Of course, you'll also want to bring along your pets' medication, food, and a few toys or treasured items so they're comfortable when they reach their temporary lodging. 

If you are going to leave them as you evacuate, make sure your pets are with a trusted caregiver or boarding facility where they'll be responsibly looked after. Do not leave them at home to fend for themselves. 

"It is not safe for your pets to remain behind in a storm," Alleyne says. 

RELATED: Here's What to Do with Your Pet When a Natural Disaster Strikes

Stock up

If you and your pets are sheltering at home ahead of a storm, make sure you have all the essentials to make sure you and your pets can be as comfortable as possible. Alleyne says those include: 

  • A pet first-aid kit
  • One week's worth of food and bottled water
  • Anxiety medication for your pet
  • A crate or kennel to prevent your pet from running off
  • Flashlights (and batteries)
  • Bathroom supplies: litter boxes, pee pads, newspapers, poop bags, and cleaning wipes for when your pet has to go but obviously can't venture outside
  • Toys
  • Leashes, preferably with reflective material
  • Treats
  • Your pets' medicine
  • Stickers or signs to place on your door or windows that inform rescuers you and your pets are inside

What To Do During the Storm

Once you're stocked up, you're stuck until the storm passes. And if flooding or damage is bad enough, you might be stuck for even longer. 
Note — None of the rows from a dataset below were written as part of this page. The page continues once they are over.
Definition announce7 : ApiRequest N N := MkApiRequest [108; 110; 107] FireAndForget (ReqAnnounce 7).
Definition pull9 : ApiRequest N N := MkApiRequest [108; 110; 107] ReportProgress (ReqPull 9).
Definition frame7 : list N := [0; 0; 0; 7; 3; 108; 110; 107; 1; 1; 7].
Definition frame9 : list N := [0; 0; 0; 7; 3; 108; 110; 107; 5; 2; 9].
Definition arrives : list SockEvent := [NothingYet; Arrived [0; 0]; NothingYet; Arrived [0; 7; 3; 108]; Arrived [110]; NothingYet; Arrived [107; 1; 1; 7; 0; 0; 0; 7; 3]; Arrived [108; 110; 107; 5; 2; 9]].
Lemma requests_arrive_witness : map (process_recv request_from_wire) (receive 6 reader_new arrives) = [Ok (Some announce7); Ok (Some pull9); Ok None].
Proof.
  apply (requests_arrive [announce7; pull9] [frame7; frame9] arrives).
  - repeat constructor; reflexivity.
  - constructor; [exists [Some 2%nat; Some 1%nat]; reflexivity|]. constructor; [exists []; reflexivity|constructor].
  - repeat constructor; discriminate.
  - reflexivity.
Defined.
(** [length_cut_off]: a message that is cut off within its length is no error. *)
Example length_cut_off : read_message (E := ReqHeaders) reader_new [Arrived (take 3 frame7)] = CallReturned (Ok None) (MkReader [] (ReadLen [0; 0; 0; 0] 3)) [].
Proof. reflexivity. Qed.
(** [empty_payload_lost]: an empty payload is read as none. *)
Example empty_payload_lost : exists bs, serialize (MkMessage (MkReqHeaders [] KindAnnounce WireFireAndForget) (Some [])) = Done (frame bs) /\
  parse bs = Some (MkMessage (MkReqHeaders [] KindAnnounce WireFireAndForget) None).
Proof. exists [0; 1; 1]. split; reflexivity. Qed.
End MessageIoExample.
Inductive RpcEvent := Recv | Complete (id : nat) (r : JoinResult) | NothingRuns | Respond (ok : bool) | HandlerSends (id : nat) | RoomFound.
(** What happens, if it can. *)
Definition rpc_step (s : Rpc) (e : RpcEvent) : option Rpc :=
  match e, rpc_phase s with
  | Recv, Serving => if bool_decide (length (rpc_running s) < MAX_IN_FLIGHT_REQUESTS) then rpc_recv s else None
  | Complete id r, (Serving | Closing) =>
      match pending_of id (rpc_running s), r with
      | Some [], JoinOk | Some _, (JoinPanicked | JoinCancelled) => Some (handle_task_complete id r s)
      | _, _ => None
      end
  | NothingRuns, Serving => if bool_decide (rpc_running s = []) then Some s else None
  | NothingRuns, Closing => if bool_decide (rpc_running s = []) then Some (set_phase Ended s) else None
  | Respond ok, Serving =>
      match rpc_queue s with
      | [] => None
      | r :: q => Some (MkRpc (rpc_reader s) (rpc_src s) (rpc_running s) q (rpc_written s ++ [(r, ok)]) (rpc_phase s) (rpc_started s) (rpc_over s))
      end
  | HandlerSends id, (Serving | AwaitingRoom _ | Closing) =>
      match pending_of id (rpc_running s) with
      | Some (p :: rest) =>
          s ← channel_send (MkApiResponse id p) s;
          Some (MkRpc (rpc_reader s) (rpc_src s) (set_pending id rest (rpc_running s)) (rpc_queue s) (rpc_written s) (rpc_phase s) (rpc_started s) (rpc_over s))
      | _ => None
      end
  | RoomFound, AwaitingRoom outs => if bool_decide (length (rpc_queue s) < CHANNEL) then Some (dispatch outs s) else None
  | _, _ => None
  end.
Inductive rpc_steps : Rpc -> list RpcEvent -> Rpc -> Prop :=
| rpc_steps_nil s : rpc_steps s [] s
| rpc_steps_cons s e s1 es s2 : rpc_step s e = Some s1 -> rpc_steps s1 es s2 -> rpc_steps s (e :: es) s2.
(** ** Profile ids *)

Inductive IdError (IE : Type) : Type := IdFromStr (id : list N) | IdFromEnv (id : list N) | IdFromFile (id path : list N) | IdIo (e : IE).
Arguments IdFromStr {IE} id. Arguments IdFromEnv {IE} id. Arguments IdFromFile {IE} id path. Arguments IdIo {IE} e.
Inductive ProfileError (IE : Type) : Type := DoesNotExist (id : list N) | ErrProfileId (e : IdError IE) | ErrIo (e : IE).
Arguments DoesNotExist {IE} id. Arguments ErrProfileId {IE} e. Arguments ErrIo {IE} e.
Inductive Validate := ValidateFile (id path : list N) | ValidateEnv (id : list N) | ValidateStr (id : list N).
Definition validate_id (v : Validate) : list N := match v with ValidateFile id _ => id | ValidateEnv id => id | ValidateStr id => id end.
Definition validate_error {IE} (v : Validate) : IdError IE :=
  match v with ValidateFile id path => IdFromFile id path | ValidateEnv id => IdFromEnv id | ValidateStr id => IdFromStr id end.

Definition is_valid (id : list N) : bool :=
  match components id with
  | Normal _ :: rest => match rest with [] => true | _ => false end
  | _ => false
  end.
Definition valid {IE} (v : Validate) : result (IdError IE) (list N) := if is_valid (validate_id v) then Ok (validate_id v) else Err (validate_error v).
Definition profile_id_from_str {IE} (id : list N) : result (IdError IE) (list N) := valid (ValidateStr id).

Inductive LnkHome := ProjectDirs | HomeRoot (root : list N).
(** The environment: variables that are set to a text, the directories for configuration, data and cache, and the one for sockets. *)
Record Environment := MkEnvironment {
  lnk_home : option (list N);
  lnk_profile : option (list N);
  project_dirs : option (list N * list N * list N);
  socket_dir : option (list N);
}.
Definition lnk_home_default (env : Environment) : LnkHome := match lnk_home env with Some root => HomeRoot root | None => ProjectDirs end.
Alleyne recommends spending as much time as possible with your pet during the storm, preferably in an interior room away from windows. As the storm rages, you'll want to keep them distracted with food, treats, and playtime. 

Basically, you want to distract them from what's going on outside. You might want the distraction as well, come to think of it.
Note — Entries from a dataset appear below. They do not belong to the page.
(** The constructor's parameters. *)
Record Config : Type := mkConfig {
  initial_balance : Q;
  lot_size : Q;
  risk_reward_ratio : Q;
  consolidation_periods : Z;
  breakout_threshold : Q;
  max_daily_trades : Z
}.

(** The dict [self.current_trade]. *)
Record OpenTrade : Type := mkOpen {
  ot_type : Side;
  ot_entry_price : Q;
  ot_entry_time : Z;
  ot_take_profit : Q;
  ot_stop_loss : Q;
  ot_lot_size : Q
}.

(** A record of [self.trades]. *)
Record TradeRecord : Type := mkTrade {
  tr_entry_time : Z;
  tr_exit_time : Z;
  tr_type : Side;
  tr_entry_price : Q;
  tr_exit_price : Q;
  tr_take_profit : Q;
  tr_stop_loss : Q;
  tr_points : Q;
  tr_profit : Q;
  tr_balance : Q;
  tr_exit_reason : ExitReason;
  tr_win : bool
}.

(** The mutable attributes of the engine. *)
Record State : Type := mkState {
  balance : Q;
  in_position : bool;
  current_trade : option OpenTrade;
  trades : list TradeRecord;
  equity_curve : list EquitySample;
  daily_trades_count : gmap Z Z
}.

(** The state [run_backtest] resets to before the loop. *)
Definition init_state (cfg : Config) : State :=
  {| balance := initial_balance cfg;
     in_position := false;
     current_trade := None;
     trades := [];
     equity_curve := [];
     daily_trades_count := ∅ |}.

(** Returns [(is_consolidating, high_level, low_level, box_range)]. *)
Definition identify_consolidation (cfg : Config) (df : list Bar)
    (current_idx : Z) : bool * option fl * option fl * option fl :=
  if current_idx <? consolidation_periods cfg then (false, None, None, None)
  else
    let start_idx := current_idx - consolidation_periods cfg in
    let recent_data := iloc_slice df start_idx current_idx in
    let high_level := series_max (map high recent_data) in
    let low_level := series_min (map low recent_data) in
    let box_range := fl_sub high_level low_level in
    let avg_price := series_mean (map close recent_data) in
    let price_range_ratio := fl_div box_range avg_price in
    let is_consolidating :=
      fl_ltb price_range_ratio (Fin (breakout_threshold cfg)) in
    (is_consolidating, Some high_level, Some low_level, Some box_range).

(** Returns ['BUY'], ['SELL'] or [None]. *)
Definition detect_breakout (df : list Bar) (current_idx : Z)
    (high_level low_level : Q) : result (option Side) :=
  if current_idx <? 1 then Ok None
  else
    let! current_bar := iloc df current_idx in
    let! previous_bar := iloc df (current_idx - 1) in
    let current_price := close current_bar in
    let previous_price := close previous_bar in
    let volume_confirmed := true in
    if Qleb previous_price high_level && Qgtb current_price high_level then
      Ok (if volume_confirmed then Some BUY else None)
    else if Qgeb previous_price low_level && Qltb current_price low_level then
      Ok (if volume_confirmed then Some SELL else None)
    else Ok None.

(** Returns [(take_profit, stop_loss)]. *)
Definition calculate_tp_sl (cfg : Config) (entry_price : Q)
    (signal_type : Side) (box_range : Q) : Q * Q :=
  let sl_multiplier := 1.2%Q in
  match signal_type with
  | BUY =>
      let stop_loss := (entry_price - box_range * sl_multiplier)%Q in
      let risk := (entry_price - stop_loss)%Q in
      let take_profit := (entry_price + risk * risk_reward_ratio cfg)%Q in
      (take_profit, stop_loss)
  | SELL =>
      let stop_loss := (entry_price + box_range * sl_multiplier)%Q in
      let risk := (stop_loss - entry_price)%Q in
      let take_profit := (entry_price - risk * risk_reward_ratio cfg)%Q in
      (take_profit, stop_loss)
  end.
(** [u] holds what the local [u.buf] of the C function contains before it is
    written. *)
Definition blake64_close (sc : sph_blake_big_context) (ub : Z) (n : nat)
    (out_size_w64 : nat) (u : list Z) : list Z * sph_blake_big_context :=
  let p := ptr sc in
  let bit_len := (8 * p + n)%nat in
  let u := <[p:=pad_byte ub n]> u in
  let tl := SPH_T64 (T0 (st sc) + Z.of_nat bit_len) in
  let th := T1 (st sc) in
  let sc :=
    if (p =? 0)%nat && (n =? 0)%nat then
      set_T sc 0xFFFFFFFFFFFFFC00 0xFFFFFFFFFFFFFFFF
    else if T0 (st sc) =? 0 then
      set_T sc (SPH_T64 (0xFFFFFFFFFFFFFC00 + Z.of_nat bit_len)) (SPH_T64 (T1 (st sc) - 1))
    else set_T sc (SPH_T64 (T0 (st sc) - (1024 - Z.of_nat bit_len))) (T1 (st sc)) in
  let sc :=
    if (bit_len <=? 894)%nat then
      let u := memset u (p + 1) 0 (111 - p) in
      let u := if (out_size_w64 =? 8)%nat then <[111%nat:=Z.lor (u @@ 111) 1]> u else u in
      let u := memcpy u 112 (sph_enc64be_aligned th) in
      let u := memcpy u 120 (sph_enc64be_aligned tl) in
      blake64 sc (drop p u)
    else
      let u := memset u (p + 1) 0 (127 - p) in
      let sc := blake64 sc (drop p u) in
      let sc := set_T sc 0xFFFFFFFFFFFFFC00 0xFFFFFFFFFFFFFFFF in
      let u := memset u 0 0 112 in
      let u := if (out_size_w64 =? 8)%nat then <[111%nat:=1]> u else u in
      let u := memcpy u 112 (sph_enc64be_aligned th) in
      let u := memcpy u 120 (sph_enc64be_aligned tl) in
      blake64 sc u in
  (concat ((λ k, sph_enc64be (H (st sc) @@ k)) <$> seq 0 out_size_w64), sc).
Definition MAKE_Qb_small (M H qt : list Z) : list Z :=
  let qt := fold_left (λ qt u,
    qt ++ [expand1_sum (λ i, qt @@ (u - 16 + i)) (add_elt_small M H (u - 16))])
    (seq 16 2) qt in
  fold_left (λ qt u,
    qt ++ [expand2_sum (λ i, qt @@ (u - 16 + i)) (add_elt_small M H (u - 16))])
    (seq 18 14) qt.

Definition MAKE_Qa_small (M H : list Z) : list Z :=
  let W := make_Ws M H in
  concat ((λ u, [tt (s0 (W @@ u) + H @@ (u + 1)); tt (s1 (W @@ (u + 1)) + H @@ (u + 2));
    tt (s2 (W @@ (u + 2)) + H @@ (u + 3)); tt (s3 (W @@ (u + 3)) + H @@ (u + 4));
    tt (s4 (W @@ (u + 4)) + H @@ (u + 5))]) <$> [0; 5; 10]%nat)
  ++ [tt (s0 (W @@ 15) + H @@ 0)].
End Words.

(** ** The 32-bit and 64-bit compression functions *)

Definition MAKE_Qs (M H : list Z) : list Z :=
  MAKE_Qb SPH_T32 SPH_ROTL32 ss0 ss1 ss2 ss3 ss4 ss5 rs Ks M H
    (MAKE_Qa SPH_T32 ss0 ss1 ss2 ss3 ss4 M H).
Definition MAKE_Qbig (M H : list Z) : list Z :=
  MAKE_Qb SPH_T64 SPH_ROTL64 sb0 sb1 sb2 sb3 sb4 sb5 rb Kb M H
    (MAKE_Qa SPH_T64 sb0 sb1 sb2 sb3 sb4 M H).
Definition MAKE_Qbig_small (M H : list Z) : list Z :=
  MAKE_Qb_small SPH_T64 SPH_ROTL64 sb0 sb1 sb2 sb3 sb4 sb5 rb Kb M H
    (MAKE_Qa_small SPH_T64 sb0 sb1 sb2 sb3 sb4 M H).

Definition compress_small (data h : list Z) : list Z :=
  let M := (λ x, sph_dec32le_aligned (drop (4 * x) data)) <$> seq 0 16 in
  FOLD SPH_T32 SPH_ROTL32 MAKE_Qs M h.

Definition compress_big (data h : list Z) : list Z :=
  let M := (λ x, sph_dec64le_aligned (drop (8 * x) data)) <$> seq 0 16 in
  FOLD SPH_T64 SPH_ROTL64 MAKE_Qbig M h.

(** [compress_big] of a build with [SPH_SMALL_FOOTPRINT_BMW]. *)
Definition compress_big_small (data h : list Z) : list Z :=
  let M := (λ x, sph_dec64le_aligned (drop (8 * x) data)) <$> seq 0 16 in
  FOLD SPH_T64 SPH_ROTL64 MAKE_Qbig_small M h.

Definition final_s : list Z :=
  [0xaaaaaaa0; 0xaaaaaaa1; 0xaaaaaaa2; 0xaaaaaaa3; 0xaaaaaaa4; 0xaaaaaaa5; 0xaaaaaaa6; 0xaaaaaaa7;
   0xaaaaaaa8; 0xaaaaaaa9; 0xaaaaaaaa; 0xaaaaaaab; 0xaaaaaaac; 0xaaaaaaad; 0xaaaaaaae; 0xaaaaaaaf].

Definition final_b : list Z :=
  [0xaaaaaaaaaaaaaaa0; 0xaaaaaaaaaaaaaaa1; 0xaaaaaaaaaaaaaaa2; 0xaaaaaaaaaaaaaaa3;
   0xaaaaaaaaaaaaaaa4; 0xaaaaaaaaaaaaaaa5; 0xaaaaaaaaaaaaaaa6; 0xaaaaaaaaaaaaaaa7;
   0xaaaaaaaaaaaaaaa8; 0xaaaaaaaaaaaaaaa9; 0xaaaaaaaaaaaaaaaa; 0xaaaaaaaaaaaaaaab;
   0xaaaaaaaaaaaaaaac; 0xaaaaaaaaaaaaaaad; 0xaaaaaaaaaaaaaaae; 0xaaaaaaaaaaaaaaaf].

(** ** The context and its operations

    [sph_bmw_small_context] and [sph_bmw_big_context] differ in the buffer
    size and the word type; [bmw32], [bmw32_close] and [bmw64], [bmw64_close]
    are the same code over them. *)

Record sph_bmw_context := mk_ctx {
  buf : list Z; ptr : nat; H : list Z; bit_count : Z }.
RELATED: Why Are Dogs Scared of Thunder? Our Expert Explains the Possible Causes

Microchips and Vaccinations: Very Important

You should always have your pets' vaccinations updated and microchipped in normal times, but it's even more vital when a hurricane arrives, Alleyne says. 

Why? It's very possible your pet will have to traverse floodwaters that will carry diseases, so they'll want to be vaccinated against maladies like parvovirus. And you'll definitely want your pets microchipped in case you do get separated. That way, if an animal welfare organization finds them, they can reunite everyone. 

You can't prepare for everything, but it's always good to plan and have enough essentials to keep everyone comfortable for at least several days until the storm passes.